The European Union (EU) is the world’s biggest producer of beet sugar and the principal importer of raw cane sugar for refining. The EU sugar market is regulated by production quotas (dating back to 1968), a minimum beet price and trade mechanisms. However, the Commission’s legislative proposals for the Common Agricultural Policy (CAP) for 2013 includes no proposal to continue the sugar production quota regime after 2015. An intense struggle is underway between EU sugar producers who want an extension to the quota regime and sugar users who support the Commission’s proposal. What is at stake for the public health community? Recently, EPHA took part in an EP debate on the EU Sugar Regime.

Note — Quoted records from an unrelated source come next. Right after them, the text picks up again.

Lemma omap_cons (line : string) (lines : list string) :
  omap decode (line :: lines)
  = match decode line with
    | Some f => f :: omap decode lines
    | None => omap decode lines
    end.
Proof. reflexivity. Qed.

Lemma foldl_count_step (lines : list string) (st : session) :
  foldl cstep st lines
  = {| packet_count := packet_count st + length (omap decode lines);
       printed := printed st
                  ++ imap (fun i f => render f (packet_count st + S i))
                          (omap decode lines) |}.
Proof.
  revert st. induction lines as [|line lines IH]; intros st.
  - destruct st. simpl. by rewrite Nat.add_0_r, app_nil_r.
  - change (foldl cstep st (line :: lines))
      with (foldl cstep (cstep st line) lines).
    rewrite IH, omap_cons. unfold count_step.
    destruct (decode line) as [f|]; [|reflexivity].
    generalize (omap decode lines). intros ps. simpl.
    f_equal; [lia|]. rewrite <- app_assoc. simpl. do 2 f_equal.
    apply imap_ext. intros i g _. simpl. f_equal. lia.
Qed.

Lemma loop_from_zero (lines : list string) :
  foldl cstep session0 lines
  = {| packet_count := length (omap decode lines);
       printed := imap (fun i f => render f (S i)) (omap decode lines) |}.
Proof. by rewrite foldl_count_step. Qed.

Hypothesis render_numbered : forall f count, numbered (render f count) = true.

Lemma imap_render_numbered (g : nat -> nat) (l : list F) :
  Forall (fun s => numbered s = true) (imap (fun i f => render f (g i)) l).
Proof.
  apply Forall_forall. intros s Hs.
  apply list_elem_of_lookup in Hs as [i Hi].
  rewrite list_lookup_imap in Hi.
  destruct (l !! i) as [f|]; simplify_eq/=. apply render_numbered.
Qed.

End Loop.

Lemma simple_loop_eq (stream : list string) :
  Simple.loop stream
  = {| packet_count := length (omap Simple.decode stream);
       printed := imap (fun i f => Simple.render f (S i)) (omap Simple.decode stream) |}.
Proof. apply (loop_from_zero Simple.decode Simple.render). Qed.

Lemma tuple_loop_eq (stream : list string) :
  FiveTuple.loop stream
  = {| packet_count := length (omap FiveTuple.decode stream);
       printed := imap (fun i f => FiveTuple.render f (S i))
                       (omap FiveTuple.decode stream) |}.
Proof. apply (loop_from_zero FiveTuple.decode FiveTuple.render). Qed.

(** ** The whole run *)

Section Run.

Context {F : Type} (render : F -> nat -> string).
Hypothesis render_numbered : forall f count, numbered (render f count) = true.

Lemma quiet_events (l : list event) (s : string) :
  forallb (fun e => negb (prints_numbered e)) l = true ->
  Print s ∈ l -> numbered s = false.
Proof.
  intros Hall Hin. apply list_elem_of_In in Hin.
  rewrite forallb_forall in Hall. specialize (Hall _ Hin). simpl in Hall.
  by destruct (numbered s).
Qed.

Lemma no_notice_events (l : list event) :
  forallb (fun e => negb (prints_notice e)) l = true ->
  Print no_packets_notice ∉ l.
Proof.
  intros Hall Hin. apply list_elem_of_In in Hin.
  rewrite forallb_forall in Hall. specialize (Hall _ Hin).
  cbn [prints_notice] in Hall. by rewrite String.eqb_refl in Hall.
Qed.

Lemma no_notice_among_rendered (ps : list F) :
  Print no_packets_notice ∉ Print <$> imap (fun i f => render f (S i)) ps.
Proof.
  intros Hin. apply list_elem_of_fmap in Hin as (s & [= <-] & Hs).
  pose proof (imap_render_numbered render render_numbered S ps) as Hall.
  rewrite Forall_forall in Hall. specialize (Hall _ Hs). discriminate.
Qed.

End Run.

Lemma simple_before_quiet (src_ip interface : string) (debug : bool)
    (cmd spawned : list string) :
  let before := Simple.header src_ip interface
                ++ debug_lines debug ("ip.src == " +:+ src_ip) cmd ++ [Spawn spawned] in
  forallb (fun e => negb (prints_numbered e)) (before ++ Simple.notice) = true /\
  forallb (fun e => negb (prints_notice e)) before = true.
Proof. destruct debug; vm_compute; split; reflexivity. Qed.

Lemma tuple_before_quiet (src_ip interface : string) (debug : bool)
    (cmd spawned : list string) :
  let before := FiveTuple.header src_ip interface
                ++ debug_lines debug ("ip.src == " +:+ src_ip) cmd ++ [Spawn spawned] in
  forallb (fun e => negb (prints_numbered e)) (before ++ FiveTuple.notice) = true /\
  forallb (fun e => negb (prints_notice e)) before = true.
Proof. destruct debug; vm_compute; split; reflexivity. Qed.

Lemma numbered_lines_cons (e : event) (l : list event) :
  numbered_lines (e :: l)
  = match numbered_line e with
    | Some s => s :: numbered_lines l
    | None => numbered_lines l
    end.
Proof. reflexivity. Qed.

Lemma numbered_lines_quiet (l : list event) :
  forallb (fun e => negb (prints_numbered e)) l = true -> numbered_lines l = [].
Proof.
  induction l as [|e l IH]; [reflexivity|].
  intros [He Hl]%andb_true_iff. rewrite numbered_lines_cons, (IH Hl).
  destruct e as [s| | |]; try reflexivity.
  simpl in *. by destruct (numbered s).
Qed.

Lemma numbered_lines_prints (l : list string) :
  Forall (fun s => numbered s = true) l -> numbered_lines (Print <$> l) = l.
Proof.
  induction 1 as [|s l Hs _ IH]; [reflexivity|].
  rewrite fmap_cons, numbered_lines_cons. simpl. by rewrite Hs, IH.
Qed.

Lemma numbered_lines_app (l k : list event) :
  numbered_lines (l ++ k) = numbered_lines l ++ numbered_lines k.
Proof. apply omap_app. Qed.

(** *** The counter column *)

Lemma pretty_N_char_value (x : N) :
  (x < 10)%N -> (N_of_ascii (pretty_N_char x) - 48 = x)%N.
Proof.
  intros Hx.
  assert (x = 0 ∨ x = 1 ∨ x = 2 ∨ x = 3 ∨ x = 4 ∨ x = 5 ∨ x = 6 ∨ x = 7 ∨ x = 8
          ∨ x = 9)%N as Hcases by lia.
  destruct Hcases as [->|[->|[->|[->|[->|[->|[->|[->|[->| ->]]]]]]]]]; reflexivity.
Qed.

(** Reading back what [pretty_N_go] writes: the digits of [x] shift the
    accumulator by a power of ten and add [x]. *)
Lemma read_pretty_N_go (x : N) :
  exists p : N, forall acc s,
    read_decimal acc (pretty_N_go x s) = read_decimal (acc * p + x) s.
Proof.
  induction (N.lt_wf_0 x) as [x _ IH].
  assert (x = 0 ∨ 0 < x)%N as [->|Hpos] by lia.
  - exists 1%N. intros acc s. rewrite pretty_N_go_0. f_equal. lia.
  - destruct (IH (x `div` 10)%N) as [p Hp]; [by apply N.div_lt|].
    exists (10 * p)%N. intros acc s.
    rewrite pretty_N_go_step, Hp by done. simpl.
    rewrite pretty_N_char_value by (by apply N.mod_lt).
    f_equal. pose proof (N.div_mod x 10). lia.
Qed.

Lemma read_pretty_nat (n : nat) : read_decimal 0 (pretty n) = N.of_nat n.
Proof.
  unfold pretty, pretty_nat, pretty, pretty_N.
  case_decide as H0; [by rewrite H0|].
  destruct (read_pretty_N_go (N.of_nat n)) as [p Hp]. rewrite Hp. simpl. lia.
Qed.

Lemma pretty_N_go_all_digits (x : N) (s : string) :
  all_digits s = true -> all_digits (pretty_N_go x s) = true.
Proof.
  revert s. induction (N.lt_wf_0 x) as [x _ IH]; intros s Hs.
  assert (x = 0 ∨ 0 < x)%N as [->|Hpos] by lia.
  - by rewrite pretty_N_go_0.
  - rewrite pretty_N_go_step by done. apply IH; [by apply N.div_lt|].
    simpl. by rewrite pretty_N_char_digit.
Qed.

Lemma pretty_nat_all_digits (n : nat) : all_digits (pretty n) = true.
Proof.
  unfold pretty, pretty_nat, pretty, pretty_N.
  case_decide; [reflexivity|]. by apply pretty_N_go_all_digits.
Qed.

Lemma span_digits_exact (d r : string) :
  all_digits d = true -> starts_with_digit r = false ->
  span is_digit (d +:+ r) = (d, r).
Proof.
  intros Hd Hr. induction d as [|c d IH].
  - change ("" +:+ r) with r. destruct r as [|c r]; [reflexivity|].
    simpl in *. by rewrite Hr.
  - change (String c d +:+ r) with (String c (d +:+ r)). simpl in *.
    apply andb_true_iff in Hd as [Hc Hd]. by rewrite Hc, (IH Hd).
Qed.

Lemma lstrip_counter (w : nat) (p rest : string) :
  starts_with_digit p = true -> lstrip (rjust w p +:+ rest) = p +:+ rest.
Proof.
  intros Hp. unfold rjust. rewrite append_assoc, lstrip_spaces.
  destruct p as [|d p]; [discriminate|].
  change (String d p +:+ rest) with (String d (p +:+ rest)). simpl in *.
  by rewrite (digit_not_space d Hp).
Qed.

(** A line that starts with the right-justified counter and a space shows
    that counter. *)
Lemma counter_of_line (w count : nat) (rest : string) :
  counter_of (rjust w (pretty count) +:+ "  " +:+ rest) = Some count.
Proof.
  unfold counter_of.
  rewrite lstrip_counter by apply pretty_nat_starts_with_digit.
  rewrite span_digits_exact by (apply pretty_nat_all_digits || reflexivity).
  pose proof (pretty_nat_starts_with_digit count) as Hd.
  destruct (pretty count) as [|c d] eqn:Hp; [discriminate|].
  rewrite <- Hp, read_pretty_nat. f_equal. lia.
Qed.

Lemma simple_render_counter (f : Simple.fields) (count : nat) :
  counter_of (Simple.render f count) = Some count.
Proof. apply counter_of_line. Qed.

Lemma tuple_render_counter (f : FiveTuple.fields) (count : nat) :
  counter_of (FiveTuple.render f count) = Some count.
Proof. apply counter_of_line. Qed.

Lemma counters_of_rendered {F : Type} (render : F -> nat -> string) (ts : list F) :
  (forall f count, counter_of (render f count) = Some count) ->
  counter_of <$> imap (fun i f => render f (S i)) ts = Some <$> seq 1 (length ts).
Proof.
  intros Hrender. apply list_eq. intros i.
  rewrite !list_lookup_fmap, list_lookup_imap.
  destruct (ts !! i) as [f|] eqn:Hi; simpl.
  - rewrite lookup_seq_lt by (by eapply lookup_lt_Some). simpl. by rewrite Hrender.
  - by rewrite lookup_seq_ge by (by apply lookup_ge_None).
Qed.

This autumn, the future of sugar quotas will be part of a far broader debate over the CAP beyond 2013, including financing and Commission proposals to encourage sustainable farming.
There are two scenarios:
1. The EU keeps the sugar quotas (only a specific amount of sugar per year can be produced in the EU) whilst subsidising its within-quota production (prices are artificially kept high). From a public health perspective, this system at best keeps the sugar prices available on the EU internal market for the food and drink industry high theoretically leading to higher consumer prices for food and drink products sweetened by EU-quoted sugar. EU-produced sugar comes mainly from beet production (particularly from northern European countries like France, the UK and Poland), with the rest of EU sugar supply imported in the form of raw sugar cane (processed through a well-developed EU refining industry). However, there are still major entry points for sugar to enter the EU market, although these are governed by strict WTO regulations and limitations.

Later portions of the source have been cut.